- _What this task involves_: Extract, from the records beneath this instruction, each line that contains the word "simpl".

Recorded data:

────────────────

Lemma conv_blocks_length ln a bias ts :
  length (flat_map (conv_block ln a bias) ts)
  = (block_size ln * length ts)%nat.
Proof.
  induction ts as [|[[f k] s] ts IH]; [simpl; lia|].
  rewrite flat_map_cons, length_app, IH. destruct ln; simpl; lia.
Qed.

Lemma conv_transpose_blocks_length ln a bias ts :
  length (flat_map (conv_transpose_block ln a bias) ts)
  = (block_size ln * length ts)%nat.
Proof.
  induction ts as [|[[f k] s] ts IH]; [simpl; lia|].
  rewrite flat_map_cons, length_app, IH. destruct ln; simpl; lia.
Qed.

Lemma conv_blocks_filters ln a bias ts :
  Some <$> conv_filters (flat_map (conv_block ln a bias) ts)
  = head <$> (spec_of <$> ts).
Proof.
  induction ts as [|[[f k] s] ts IH]; [reflexivity|].
  unfold conv_filters in *.
  rewrite flat_map_cons, omap_app, fmap_app, IH, !fmap_cons.
  by destruct ln.
Qed.

Lemma conv_transpose_blocks_activations ln a bias ts :
  conv_transpose_activations (flat_map (conv_transpose_block ln a bias) ts)
  = replicate (length ts) (if ln then None else Some a).
Proof.
  induction ts as [|[[f k] s] ts IH]; [reflexivity|].
  unfold conv_transpose_activations in *.
  rewrite flat_map_cons, omap_app, IH. by destruct ln.
Qed.

Section ConvProperties.
Context {resolver : ActivationResolver}.

(** X8: each convolutional builder constructs only if [input_dims] has
    three entries, the activation resolves and every spec holds exactly
    three items. *)
Theorem conv_constructs_only_if
    dims specs ln act bias m dims' specs' act' ln' bias' m' :
  TfCNN.__init__ dims specs ln act bias = Ok m ->
  TfCNNTranspose.__init__ dims' specs' act' ln' bias' = Ok m' ->
  (length dims = 3%nat /\
   (exists a, get_activation_fn act "tf2" = Ok a) /\
   Forall (fun spec => length spec = 3%nat) specs) /\
  (length dims' = 3%nat /\
   (exists a, get_activation_fn act' "tf2" = Ok a) /\
   Forall (fun spec => length spec = 3%nat) specs').
Proof.
  intros Hm Hm'.
  apply cnn_init_Ok_inv in Hm as (Hlen & a & ts & Ha & -> & _).
  apply cnn_transpose_init_Ok_inv in Hm' as (Hlen' & a' & ts' & Ha' & -> & _).
  split.
  - split; [exact Hlen|]. split; [by exists a|].
    apply three_items_unpacked. by exists ts.
  - split; [exact Hlen'|]. split; [by exists a'|].
    apply three_items_unpacked. by exists ts'.
Qed.


(** X10: a [TfCNN] pipeline holds the input and, per spec, three layers
    with layer normalization and one without; the filter counts of its
    convolutions, in order, are the first items of the specs. *)
Theorem cnn_pipeline_shape dims specs ln act bias m :
  TfCNN.__init__ dims specs ln act bias = Ok m ->
  length (TfCNN.cnn m) = (1 + (if ln then 3 else 1) * length specs)%nat /\
  Some <$> conv_filters (TfCNN.cnn m) = head <$> specs.
Proof.
  intros Hm.
  apply cnn_init_Ok_inv in Hm as (_ & a & ts & _ & -> & Hnet & _).
  rewrite Hnet, length_fmap. split.
  - simpl. rewrite conv_blocks_length. unfold block_size. lia.
  - change (Input dims :: ?l) with ([Input dims] ++ l).
    unfold conv_filters. rewrite omap_app. simpl.
    apply conv_blocks_filters.
Qed.

(** X11: with three [input_dims], an exception of the resolver leaves
    both convolutional constructors as it is, before any spec is looked
    at. *)
Theorem conv_resolver_error_propagates dims specs specs' ln ln' act bias
    bias' e :
  length dims = 3%nat ->
  get_activation_fn act "tf2" = Raise e ->
  TfCNN.__init__ dims specs ln act bias = Raise e /\
  TfCNNTranspose.__init__ dims specs' act ln' bias' = Raise e.
Proof.
  intros Hlen He. unfold TfCNN.__init__, TfCNNTranspose.__init__.
  rewrite bool_decide_eq_true_2 by lia. simpl. by rewrite He.
Qed.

────────────────

- _Exercise solution_:
  induction ts as [|[[f k] s] ts IH]; [simpl; lia|].
  rewrite flat_map_cons, length_app, IH. destruct ln; simpl; lia.
  induction ts as [|[[f k] s] ts IH]; [simpl; lia|].
  rewrite flat_map_cons, length_app, IH. destruct ln; simpl; lia.
  - simpl. rewrite conv_blocks_length. unfold block_size. lia.
    unfold conv_filters. rewrite omap_app. simpl.
  rewrite bool_decide_eq_true_2 by lia. simpl. by rewrite He.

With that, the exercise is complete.